TO DO:
Read through the listing below and return only the lines containing "exact".

RECORDED INFORMATION:

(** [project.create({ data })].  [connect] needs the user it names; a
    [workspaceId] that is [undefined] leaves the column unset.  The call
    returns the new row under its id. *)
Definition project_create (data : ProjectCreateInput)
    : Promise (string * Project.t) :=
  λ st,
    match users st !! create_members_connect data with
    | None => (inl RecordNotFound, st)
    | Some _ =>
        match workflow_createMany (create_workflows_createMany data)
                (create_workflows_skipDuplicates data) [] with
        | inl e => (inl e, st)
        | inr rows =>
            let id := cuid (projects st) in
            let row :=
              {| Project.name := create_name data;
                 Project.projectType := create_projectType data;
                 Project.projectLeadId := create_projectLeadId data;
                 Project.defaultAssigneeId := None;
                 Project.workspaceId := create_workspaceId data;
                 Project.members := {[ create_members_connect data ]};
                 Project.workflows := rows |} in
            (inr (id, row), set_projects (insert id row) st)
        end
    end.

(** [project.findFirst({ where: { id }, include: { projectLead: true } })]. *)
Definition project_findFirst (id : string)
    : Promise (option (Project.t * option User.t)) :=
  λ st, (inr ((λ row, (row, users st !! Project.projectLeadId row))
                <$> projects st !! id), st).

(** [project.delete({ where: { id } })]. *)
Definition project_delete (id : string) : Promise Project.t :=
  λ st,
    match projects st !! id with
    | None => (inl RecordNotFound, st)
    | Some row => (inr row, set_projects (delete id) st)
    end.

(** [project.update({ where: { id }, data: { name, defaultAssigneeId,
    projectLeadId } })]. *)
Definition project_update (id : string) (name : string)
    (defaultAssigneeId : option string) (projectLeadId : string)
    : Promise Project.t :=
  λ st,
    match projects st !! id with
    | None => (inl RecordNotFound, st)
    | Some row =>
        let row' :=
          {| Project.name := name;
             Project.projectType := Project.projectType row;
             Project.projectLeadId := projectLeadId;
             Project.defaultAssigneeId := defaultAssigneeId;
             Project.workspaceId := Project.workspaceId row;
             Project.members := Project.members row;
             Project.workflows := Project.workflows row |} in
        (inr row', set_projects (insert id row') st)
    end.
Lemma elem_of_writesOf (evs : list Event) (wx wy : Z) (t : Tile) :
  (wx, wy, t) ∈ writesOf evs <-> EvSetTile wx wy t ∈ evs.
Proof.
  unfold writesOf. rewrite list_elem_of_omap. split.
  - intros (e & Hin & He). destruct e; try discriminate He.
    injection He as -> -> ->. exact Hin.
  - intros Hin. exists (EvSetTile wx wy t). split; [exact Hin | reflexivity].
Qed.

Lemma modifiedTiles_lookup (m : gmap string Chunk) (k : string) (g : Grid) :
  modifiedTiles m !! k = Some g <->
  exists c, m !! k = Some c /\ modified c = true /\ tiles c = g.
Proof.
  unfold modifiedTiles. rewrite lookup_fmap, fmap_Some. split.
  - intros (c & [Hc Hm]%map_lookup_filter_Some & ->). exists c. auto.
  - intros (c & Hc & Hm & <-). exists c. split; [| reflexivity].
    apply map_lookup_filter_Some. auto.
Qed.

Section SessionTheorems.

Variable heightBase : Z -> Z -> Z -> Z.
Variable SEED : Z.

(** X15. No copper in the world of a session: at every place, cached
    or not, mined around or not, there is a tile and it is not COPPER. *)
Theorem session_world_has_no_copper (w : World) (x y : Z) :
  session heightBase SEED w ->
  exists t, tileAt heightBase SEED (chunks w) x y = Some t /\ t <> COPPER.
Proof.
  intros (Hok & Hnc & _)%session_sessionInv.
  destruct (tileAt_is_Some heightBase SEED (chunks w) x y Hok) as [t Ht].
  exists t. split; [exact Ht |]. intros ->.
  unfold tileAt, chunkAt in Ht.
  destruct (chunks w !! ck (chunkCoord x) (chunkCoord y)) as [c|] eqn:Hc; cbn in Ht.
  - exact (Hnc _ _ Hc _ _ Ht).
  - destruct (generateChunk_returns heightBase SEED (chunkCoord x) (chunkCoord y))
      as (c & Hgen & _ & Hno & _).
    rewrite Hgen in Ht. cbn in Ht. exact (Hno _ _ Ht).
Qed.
==
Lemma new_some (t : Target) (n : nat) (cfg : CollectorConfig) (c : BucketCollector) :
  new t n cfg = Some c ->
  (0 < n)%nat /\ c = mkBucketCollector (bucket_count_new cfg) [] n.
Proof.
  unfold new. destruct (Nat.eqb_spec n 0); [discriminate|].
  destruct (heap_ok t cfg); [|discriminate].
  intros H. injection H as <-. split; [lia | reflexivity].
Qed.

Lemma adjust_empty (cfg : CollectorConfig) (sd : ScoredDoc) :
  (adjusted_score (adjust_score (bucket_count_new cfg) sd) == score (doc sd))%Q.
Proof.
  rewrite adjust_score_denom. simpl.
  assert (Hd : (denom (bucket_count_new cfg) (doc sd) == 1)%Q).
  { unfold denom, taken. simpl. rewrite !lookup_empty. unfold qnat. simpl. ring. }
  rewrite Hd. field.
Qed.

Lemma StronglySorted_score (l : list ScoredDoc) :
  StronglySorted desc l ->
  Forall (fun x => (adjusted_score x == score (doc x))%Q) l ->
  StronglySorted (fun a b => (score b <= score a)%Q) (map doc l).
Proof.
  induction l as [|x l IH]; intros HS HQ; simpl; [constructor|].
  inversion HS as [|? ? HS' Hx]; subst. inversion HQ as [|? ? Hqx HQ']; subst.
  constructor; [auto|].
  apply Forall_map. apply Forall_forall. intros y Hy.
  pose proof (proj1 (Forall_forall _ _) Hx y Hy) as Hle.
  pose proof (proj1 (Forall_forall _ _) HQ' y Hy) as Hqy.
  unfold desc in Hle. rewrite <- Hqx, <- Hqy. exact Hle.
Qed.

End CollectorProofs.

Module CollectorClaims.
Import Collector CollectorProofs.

TASK OUTPUT:
    injection He as -> -> ->. exact Hin.
  - intros Hin. exists (EvSetTile wx wy t). split; [exact Hin | reflexivity].
  exists t. split; [exact Ht |]. intros ->.
  - exact (Hnc _ _ Hc _ _ Ht).
    rewrite Hgen in Ht. cbn in Ht. exact (Hno _ _ Ht).
  unfold desc in Hle. rewrite <- Hqx, <- Hqy. exact Hle.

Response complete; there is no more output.